Stochastic processes

If you have given a sequence of random variables X (t) that depend on a changing parameter t, you speak of a stochastic process. In general, t can run through any parameter space, but is often interpreted as time. This is why stochastic processes are also referred to as the dynamization of probability theory.

Formally, you describe a stochastic process as

   

X (t) can, for example, represent the price of a share at time t within a time period T. You can then differentiate between the following situations and classify the stochastic processes accordingly:

  • Discrete / continuous time observation
    For example, if you are interested in the daily closing prices, you have given a market value X (t) for every day t. T then stands for a discrete set of points in time and the process is called discrete-time.
    On the other hand, if T is an interval and if you are interested in every value of the stock within this interval, you are talking about continuous processes.
  • Discrete / continuous set of values
    If you assume for your process that X (t) can only assume many different values ​​in a countable manner, the process is called discrete values; In the case of your share price, this is the case if you accept a cent as the smallest possible change. If, on the other hand, you assume a continuous course of X (t), in which the process can assume any value within an interval, then the process is called value-continuous.
  • Stochastic dependencies
    The stochastic dependencies of your process determine the expectations that you have for your process X (t) in t if you know the realizations up to (t-1). Then you can distinguish the following special processes:
    • In the Markov process, the distribution of X (t) at time t is only dependent on its realization at time (t-1); all previous realizations are irrelevant. You can also speak of a "short memory" process.
    • A martingale is a stochastic process in which the expected value of X (t) corresponds to its realization in (t-1):

         

      If X (t) is again your unknown share price at time t and is If your market value in the previous period, the expected losses and increases in value will offset each other and you do not expect any changes on average. You can also speak of fair play in this context.
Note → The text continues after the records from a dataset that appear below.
(* ===== verification/_CoqProject ===== *)
-Q . S2P
Prelude.v
Cpu.v
Flags.v
Bcd.v
Shift.v
Flat.v
Logic.v
Ea.v
Step.v
Decode.v
JitHelpers.v
Rtc.v
Iwm.v
Scsi.v
MacState.v
Kbd.v
Via.v
Sony.v
MacMem.v
MacSafe.v
MacBus.v
MacTick.v
SonyDisk.v
Gui.v
Asm.v
DemoRom.v
XtEmit.v
XtSim.v
XtExec.v
CodeCache.v
CacheSafe.v
Block.v
Dispatcher.v
DispSafe.v
HostSim.v
Codegen.v
Compile.v
JitRun.v
JitSize.v
JitSem.v
JitOps.v
JitFlags.v
JitArms.v
JitTail.v
JitBranch.v
JitFrame.v
JitSpec.v
JitStep.v
JitBlock.v
JitEnter.v
(* ===== verification/Bcd.v ===== *)
(** * Packed binary-coded-decimal bytes

    [bcd_abcd], [bcd_sbcd] and [bcd_nbcd] of [core/m68k_interp.c], and their
    exactness on valid decimal operands. *)

From Stdlib Require Import ZArith Lia.
From stdpp Require Import base tactics list numbers.
From S2P Require Import Prelude Cpu Flags.

Definition bcd_abcd (src dst : Z) (cpu : m68k_cpu) : Z * m68k_cpu :=
  let ccr := m68k_get_ccr cpu in
  let x := b2z (nz (ccr .& CCR_X)) in
  let flgs := nz (src .& 0x80) in let flgo := nz (dst .& 0x80) in
  let lo := u16 ((src .& 0x0F) + (dst .& 0x0F) + x) in
  let hi := u16 ((src .& 0xF0) + (dst .& 0xF0)) in
  let lo := if 9 <? lo then u16 (lo + 6) else lo in
  let v := u16 (hi + lo) in
  let carry := 0x90 <? v .& 0x1F0 in
  let v := if carry then u16 (v + 0x60) else v in
  let res := u8 v in
  let c := u8 (ccr .& CCR_Z) in
  let c := or_if carry (CCR_C .| CCR_X) c in
  let c := if nz res then c .& u8 (Z.lnot CCR_Z) else c in
  let N := nz (res .& 0x80) in
  let c := or_if N CCR_N c in
  let c := or_if (negb (Bool.eqb flgs flgo) && negb (Bool.eqb N flgo)) CCR_V c in
  (res, m68k_set_ccr c cpu).

Definition bcd_sbcd (src dst : Z) (cpu : m68k_cpu) : Z * m68k_cpu :=
  let ccr := m68k_get_ccr cpu in
  let x := b2z (nz (ccr .& CCR_X)) in
  let flgs := nz (src .& 0x80) in let flgo := nz (dst .& 0x80) in
  let lo := u16 ((dst .& 0x0F) - (src .& 0x0F) - x) in
  let hi := u16 ((dst .& 0xF0) - (src .& 0xF0)) in
  let '(lo, hi) := if 9 <? lo then (u16 (lo - 6), u16 (hi - 0x10)) else (lo, hi) in
  let v := u16 (hi + (lo .& 0x0F)) in
  let carry := 0x90 <? hi .& 0x1F0 in
  let v := if carry then u16 (v - 0x60) else v in
  let res := u8 v in
  let c := u8 (ccr .& CCR_Z) in
  let c := or_if carry (CCR_C .| CCR_X) c in
  let c := if nz res then c .& u8 (Z.lnot CCR_Z) else c in
  let N := nz (res .& 0x80) in
  let c := or_if N CCR_N c in
  let c := or_if (negb (Bool.eqb flgs flgo) && negb (Bool.eqb N flgo)) CCR_V c in
  (res, m68k_set_ccr c cpu).

Definition bcd_nbcd (dst : Z) (cpu : m68k_cpu) : Z * m68k_cpu :=
  let ccr := m68k_get_ccr cpu in
  let x := b2z (nz (ccr .& CCR_X)) in
  let lo := u16 (0 - (dst .& 0x0F) - x) in
  let hi := u16 (0 - (dst .& 0xF0)) in
  let '(lo, hi) := if 9 <? lo then (u16 (lo - 6), u16 (hi - 0x10)) else (lo, hi) in
  let v := u16 (hi + (lo .& 0x0F)) in
  let carry := 0x90 <? hi .& 0x1F0 in
  let v := if carry then u16 (v - 0x60) else v in
  let res := u8 v in
  let c := u8 (ccr .& CCR_Z) in
  let c := or_if carry (CCR_C .| CCR_X) c in
  let c := if nz res then c .& u8 (Z.lnot CCR_Z) else c in
  let c := or_if (nz (res .& 0x80)) CCR_N c in
  (res, m68k_set_ccr c cpu).


(** The packed form of a two-digit decimal number. *)
Definition to_bcd (n : Z) : Z := 16 * (n / 10) + n mod 10.

Lemma land_0F x : x .& 0x0F = x mod 16.
Proof. by apply (land_ones_low _ _ 4). Qed.

Lemma land_high x k w : 0 ≤ k → 0 ≤ w →
  x .& ((2 ^ w - 1) ≪ k) = ((x / 2 ^ k) mod 2 ^ w) * 2 ^ k.
Proof.
  intros Hk Hw. rewrite <- (land_ones_low (x / 2 ^ k) (2 ^ w - 1)) by done.
  rewrite <- Z.shiftl_mul_pow2, <- Z.shiftr_div_pow2 by done.
  rewrite Z.shiftl_land. zbits i.
  destruct (Z.le_gt_cases k i).
  - rewrite Z.shiftr_spec by lia. by replace (i - k + k) with i by lia.
  - rewrite !(Z.testbit_neg_r _ (i - k)) by lia. by rewrite !andb_false_r.
Qed.

Lemma land_F0 x : x .& 0xF0 = ((x / 16) mod 16) * 16.
Proof. exact (land_high x 4 4 ltac:(lia) ltac:(lia)). Qed.
Lemma land_1F0 x : x .& 0x1F0 = ((x / 16) mod 32) * 16.
Proof. exact (land_high x 4 5 ltac:(lia) ltac:(lia)). Qed.

(** Write a packed operand with its digits. *)
Lemma digits n : 0 ≤ n < 100 →
  ∃ h l, 0 ≤ h ≤ 9 ∧ 0 ≤ l ≤ 9 ∧ n = 10 * h + l ∧ to_bcd n = 16 * h + l.
Proof.
  intros Hn. exists (n / 10), (n mod 10). unfold to_bcd.
  Z.div_mod_to_equations. lia.
Qed.

Lemma to_bcd_digits h l : 0 ≤ h ≤ 9 → 0 ≤ l ≤ 9 → to_bcd (10 * h + l) = 16 * h + l.
Proof. intros. unfold to_bcd. Z.div_mod_to_equations. lia. Qed.

Lemma land_ldiff_Z v : 0 ≤ v < 0x100 → nz (v .& u8 (Z.lnot CCR_Z) .& CCR_Z) = false.
Proof. intros. by rewrite <- Z.land_assoc, Z.land_0_r. Qed.

(** The nibbles of [16 h + l]. *)
Lemma nibbles h l : 0 ≤ l < 16 →
  (16 * h + l) mod 16 = l ∧ (0 ≤ h < 16 → ((16 * h + l) / 16) mod 16 = h) ∧
  (0 ≤ h < 32 → ((16 * h + l) / 16) mod 32 = h).
Proof. intros. split_and!; intros; Z.div_mod_to_equations; lia. Qed.

(** The CCR assembled by the BCD operations. *)
Lemma bcd_flags (carry N V : bool) res c :
  let cc := or_if carry (CCR_C .| CCR_X) (u8 (m68k_get_ccr c .& CCR_Z)) in
  let cc := if nz res then cc .& u8 (Z.lnot CCR_Z) else cc in
  let c' := m68k_set_ccr (or_if V CCR_V (or_if N CCR_N cc)) c in
  flag CCR_C c' = carry ∧ flag CCR_X c' = carry ∧
  flag CCR_Z c' = flag CCR_Z c && (res =? 0).
Proof.
  intros cc0 cc c'. subst c' cc cc0.
  rewrite u8_small
    by (pose proof (land_range_r (m68k_get_ccr c) CCR_Z 0x100 ltac:(unfold CCR_Z; lia)); lia).
  change (u8 (Z.lnot CCR_Z)) with 0xFB. unfold flag at 4.
  destruct (nz res) eqn:E.
  - apply negb_true_iff in E. rewrite E. rewrite !flag_set_ccr, !nz_or_if by reflexivity.
    rewrite <- !(Z.land_assoc _ 0xFB). change (0xFB .& CCR_C) with CCR_C.
    change (0xFB .& CCR_X) with CCR_X. change (0xFB .& CCR_Z) with 0.
    flag_eval. rewrite Z.land_0_r. by split_and!.
  - apply negb_false_iff in E. rewrite E. flag_eval. by split_and!.
Qed.

(** The byte whose nibbles are [h] (mod 16) and [l]. *)
Lemma pack_byte h l m : 0 ≤ l < 16 → 0 ≤ h - 16 * m < 16 →
  u8 (16 * h + l) = 16 * (h - 16 * m) + l.
Proof. intros. unfold u8. symmetry. apply Z.mod_unique with m; lia. Qed.

Ltac by_digits n Hn h l :=
  let E := fresh "E" in
  destruct (digits n Hn) as (h & l & ? & ? & E & ->);
  destruct (nibbles h l) as (?N & ?N & _); [lia|].

(** C7.  [ABCD] adds packed decimals: on two-digit operands the result is the
    packed sum modulo 100 (with X as carry in), C and X are the decimal carry, and Z is
    cleared by a non-zero result and kept otherwise. *)
Theorem abcd_exact a b c :
  0 ≤ a < 100 → 0 ≤ b < 100 →
  let t := a + b + b2z (flag CCR_X c) in
  let '(res, c') := bcd_abcd (to_bcd b) (to_bcd a) c in
  res = to_bcd (t mod 100) ∧
  flag CCR_C c' = (100 <=? t) ∧ flag CCR_X c' = (100 <=? t) ∧
  flag CCR_Z c' = flag CCR_Z c && (t mod 100 =? 0).
Proof.
  intros Ha Hb t.
  by_digits a Ha ah al. by_digits b Hb bh bl.
  unfold bcd_abcd. fold (flag CCR_X c).
  assert (Hx : 0 ≤ b2z (flag CCR_X c) ≤ 1) by (destruct (flag CCR_X c); simpl; lia).
  set (x := b2z (flag CCR_X c)) in *. clearbody x.
  rewrite !land_0F, !land_F0, land_1F0, N, N0, N1, N2 by lia. clear N N0 N1 N2.
  rewrite (u16_small (bl + al + x)), (u16_small (bh * 16 + ah * 16)) by lia.
  set (k := if 9 <? bl + al + x then 1 else 0).
  assert (Hk : 0 ≤ k ≤ 1 ∧ 0 ≤ bl + al + x - 10 * k ≤ 9).
  { subst k. destruct (Z.ltb_spec 9 (bl + al + x)); lia. }
  assert ((if 9 <? bl + al + x then u16 (bl + al + x + 6) else bl + al + x)
          = bl + al + x + 6 * k) as ->.
  { subst k. destruct (Z.ltb_spec 9 (bl + al + x)); [rewrite u16_small; lia|lia]. }
  clearbody k. set (lo := bl + al + x - 10 * k). set (hi := bh + ah + k).
  replace (bh * 16 + ah * 16 + (bl + al + x + 6 * k)) with (16 * hi + lo) by lia.
  rewrite (u16_small (16 * hi + lo)) by lia.
  destruct (nibbles hi lo) as (_ & _ & EH); [lia|]. rewrite EH by lia. clear EH.
  assert (Ht : t = 10 * hi + lo) by lia. clearbody t. subst t.
  assert (HH : 0 ≤ hi ≤ 19) by lia. assert (HL : 0 ≤ lo ≤ 9) by lia. clearbody hi lo.
  destruct (Z.ltb_spec 0x90 (hi * 16)).
  - replace (16 * hi + lo + 0x60) with (16 * (hi + 6) + lo) by lia.
    rewrite u16_small, (pack_byte _ _ 1) by lia.
    replace ((10 * hi + lo) mod 100) with (10 * (hi - 10) + lo)
      by (apply Z.mod_unique with 1; lia).
    rewrite to_bcd_digits by lia. replace (hi + 6 - 16 * 1) with (hi - 10) by lia.
    split; [done|].
    edestruct bcd_flags as (-> & -> & ->). split_and!; try (symmetry; apply Z.leb_le; lia).
    f_equal. apply eqb_iff. lia.
  - rewrite (pack_byte _ _ 0) by lia.
    replace ((10 * hi + lo) mod 100) with (10 * hi + lo) by (symmetry; apply Z.mod_small; lia).
    rewrite to_bcd_digits by lia. replace (hi - 16 * 0) with hi by lia.
    split; [done|].
    edestruct bcd_flags as (-> & -> & ->). split_and!; try (symmetry; apply Z.leb_gt; lia).
    f_equal. apply eqb_iff. lia.
Qed.

Lemma land_0F_u16 x : u16 x .& 0x0F = x mod 16.
Proof. rewrite land_0F. unfold u16. apply Z.mod_mod_divide. by exists 4096. Qed.

Lemma land_1F0_u16 m : u16 (16 * m) .& 0x1F0 = (m mod 32) * 16.
Proof.
  rewrite land_1F0. unfold u16. f_equal. Z.div_mod_to_equations. lia.
Qed.

Lemma u16_sub_l x y : u16 (u16 x - y) = u16 (x - y).
Proof. apply Zminus_mod_idemp_l. Qed.
Lemma u16_add_l x y : u16 (u16 x + y) = u16 (x + y).
Proof. apply Zplus_mod_idemp_l. Qed.
Lemma u8_u16 x : u8 (u16 x) = u8 x.
Proof. apply Z.mod_mod_divide. by exists 256. Qed.

(** The decimal borrow shared by [bcd_sbcd] and [bcd_nbcd]: [h] and [l] are the
    differences of the digits before any borrow. *)
Definition bcd_borrow (lo hi : Z) : Z * bool :=
  let '(lo, hi) := if 9 <? lo then (u16 (lo - 6), u16 (hi - 0x10)) else (lo, hi) in
  let v := u16 (hi + (lo .& 0x0F)) in
  let carry := 0x90 <? hi .& 0x1F0 in
  let v := if carry then u16 (v - 0x60) else v in
  (u8 v, carry).

Lemma borrow_exact h l :
  -9 ≤ h ≤ 9 → -10 ≤ l ≤ 9 →
  bcd_borrow (u16 l) (u16 (16 * h)) = (to_bcd ((10 * h + l) mod 100), 10 * h + l <? 0).
Proof.
  intros Hh Hl. unfold bcd_borrow.
  set (k := if l <? 0 then 1 else 0).
  assert (Hk : 0 ≤ l + 10 * k ≤ 9 ∧ 0 ≤ k ≤ 1)
    by (subst k; destruct (Z.ltb_spec l 0); lia).
  assert ((if 9 <? u16 l then (u16 (u16 l - 6), u16 (u16 (16 * h) - 0x10))
           else (u16 l, u16 (16 * h))) = (u16 (l - 6 * k), u16 (16 * (h - k)))) as ->.
  { subst k. destruct (Z.ltb_spec l 0) as [Hl0|].
    - assert (u16 l = l + 0x10000) as -> by (symmetry; apply Z.mod_unique with (-1); lia).
      destruct (Z.ltb_spec 9 (l + 0x10000)); [|lia]. rewrite u16_sub_l. f_equal.
      + unfold u16. Z.div_mod_to_equations; lia.
      + f_equal; lia.
    - rewrite (u16_small l) by lia. destruct (Z.ltb_spec 9 l); [lia|].
      rewrite (u16_small (l - 6 * 0)) by lia. f_equal; [lia|f_equal; lia]. }
  assert ((l - 6 * k) mod 16 = l + 10 * k) as E
    by (symmetry; apply Z.mod_unique with (- k); lia).
  rewrite land_0F_u16, land_1F0_u16, E, u16_add_l. clear E. clearbody k.
  set (m := h - k). set (lo := l + 10 * k). assert (-10 ≤ m ≤ 9) by lia.
  replace (10 * h + l) with (10 * m + lo) by lia. assert (0 ≤ lo ≤ 9) by lia.
  clearbody m lo. destruct (Z.ltb_spec (10 * m + lo) 0) as [Hneg|Hpos].
  - assert (m mod 32 = m + 32) as -> by (symmetry; apply Z.mod_unique with (-1); lia).
    destruct (Z.ltb_spec 0x90 ((m + 32) * 16)); [|lia].
    rewrite u16_sub_l, u8_u16.
    replace (16 * m + lo - 0x60) with (16 * (m - 6) + lo) by lia.
    rewrite (pack_byte _ _ (-1)) by lia.
    replace ((10 * m + lo) mod 100) with (10 * (m + 10) + lo)
      by (apply Z.mod_unique with (-1); lia).
    rewrite to_bcd_digits by lia. repeat f_equal; lia.
  - rewrite (Z.mod_small m 32) by lia. destruct (Z.ltb_spec 0x90 (m * 16)); [lia|].
    rewrite u8_u16, (pack_byte _ _ 0), (Z.mod_small _ 100), to_bcd_digits by lia.
    repeat f_equal; lia.
Qed.

Lemma to_bcd_zero n : 0 ≤ n < 100 → (to_bcd n =? 0) = (n =? 0).
Proof. intros Hn. destruct (digits n Hn) as (h & l & ? & ? & -> & ->). apply eqb_iff. lia. Qed.

(** C8.  [SBCD] subtracts packed decimals: the result is the packed difference
    modulo 100 (with X as borrow in), C and X are the decimal borrow, and Z is
    cleared by a non-zero result and kept otherwise. *)
Theorem sbcd_exact a b c :
  0 ≤ a < 100 → 0 ≤ b < 100 →
  let t := a - b - b2z (flag CCR_X c) in
  let '(res, c') := bcd_sbcd (to_bcd b) (to_bcd a) c in
  res = to_bcd (t mod 100) ∧ flag CCR_C c' = (t <? 0) ∧ flag CCR_X c' = (t <? 0) ∧
  flag CCR_Z c' = flag CCR_Z c && (t mod 100 =? 0).
Proof.
  intros Ha Hb t.
  by_digits a Ha ah al. by_digits b Hb bh bl.
  unfold bcd_sbcd. fold (flag CCR_X c).
  assert (Hx : 0 ≤ b2z (flag CCR_X c) ≤ 1) by (destruct (flag CCR_X c); simpl; lia).
  set (x := b2z (flag CCR_X c)) in *. clearbody x.
  rewrite !land_0F, !land_F0, N, N0, N1, N2 by lia. clear N N0 N1 N2.
  pose proof (borrow_exact (ah - bh) (al - bl - x)) as HB. unfold bcd_borrow in HB.
  replace (ah * 16 - bh * 16) with (16 * (ah - bh)) by lia.
  replace (10 * (ah - bh) + (al - bl - x)) with t in HB by lia.
  destruct (if 9 <? _ then _ else _) as [lo hi].
  injection (HB ltac:(lia) ltac:(lia)) as -> ->. split; [done|].
  edestruct bcd_flags as (-> & -> & ->). split_and!; try done.
  rewrite to_bcd_zero; [done|]. apply Z.mod_pos_bound. lia.
Qed.

(** [NBCD] is [SBCD] from zero. *)
Lemma nbcd_exact a c :
  0 ≤ a < 100 →
  let t := 0 - a - b2z (flag CCR_X c) in
  let '(res, c') := bcd_nbcd (to_bcd a) c in
  res = to_bcd (t mod 100) ∧ flag CCR_C c' = (t <? 0) ∧ flag CCR_X c' = (t <? 0) ∧
  flag CCR_Z c' = flag CCR_Z c && (t mod 100 =? 0).
Proof.
  intros Ha t. by_digits a Ha ah al.
  unfold bcd_nbcd. fold (flag CCR_X c).
  assert (Hx : 0 ≤ b2z (flag CCR_X c) ≤ 1) by (destruct (flag CCR_X c); simpl; lia).
  set (x := b2z (flag CCR_X c)) in *. clearbody x.
  rewrite !land_0F, !land_F0, N, N0 by lia. clear N N0.
  pose proof (borrow_exact (- ah) (0 - al - x)) as HB. unfold bcd_borrow in HB.
  replace (0 - ah * 16) with (16 * - ah) by lia.
  replace (10 * - ah + (0 - al - x)) with t in HB by lia.
  destruct (if 9 <? _ then _ else _) as [lo hi].
  injection (HB ltac:(lia) ltac:(lia)) as -> ->. split; [done|].
  set (N := nz (_ .& 0x80)).
  destruct (bcd_flags (t <? 0) N false (to_bcd (t mod 100)) c) as (HC & HX & HZ).
  split_and!; [exact HC|exact HX|etransitivity; [exact HZ|]].
  rewrite to_bcd_zero; [done|]. apply Z.mod_pos_bound. lia.
Qed.

Lemma abcd_exact_witness : bcd_abcd 0x58 0x46 cpu_zero = (0x04, m68k_set_ccr 0x11 cpu_zero).
Proof.
  pose proof (abcd_exact 46 58 cpu_zero ltac:(lia) ltac:(lia)) as H.
  vm_compute in H. destruct H as (_ & H1 & H2 & H3). vm_compute. reflexivity.
Defined.

Lemma sbcd_exact_witness : bcd_sbcd 0x58 0x46 cpu_zero = (0x88, m68k_set_ccr 0x19 cpu_zero).
Proof.
  pose proof (sbcd_exact 46 58 cpu_zero ltac:(lia) ltac:(lia)) as H.
  vm_compute in H. destruct H as (_ & H1 & H2 & H3). vm_compute. reflexivity.
Defined.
      If the expected value of X (t) is greater than the known realization in (t-1), i.e. if you expect price gains, your price development is a submartingale; if your expected value in t is below the realization in (t-1), i.e. if you expect exchange rate losses, your process is called supermartingale.

In contrast to the time series analysis, which tries to explain the realizations of the X (t) through models, you consider the dynamic behavior of the random variables over time in the stochastic processes.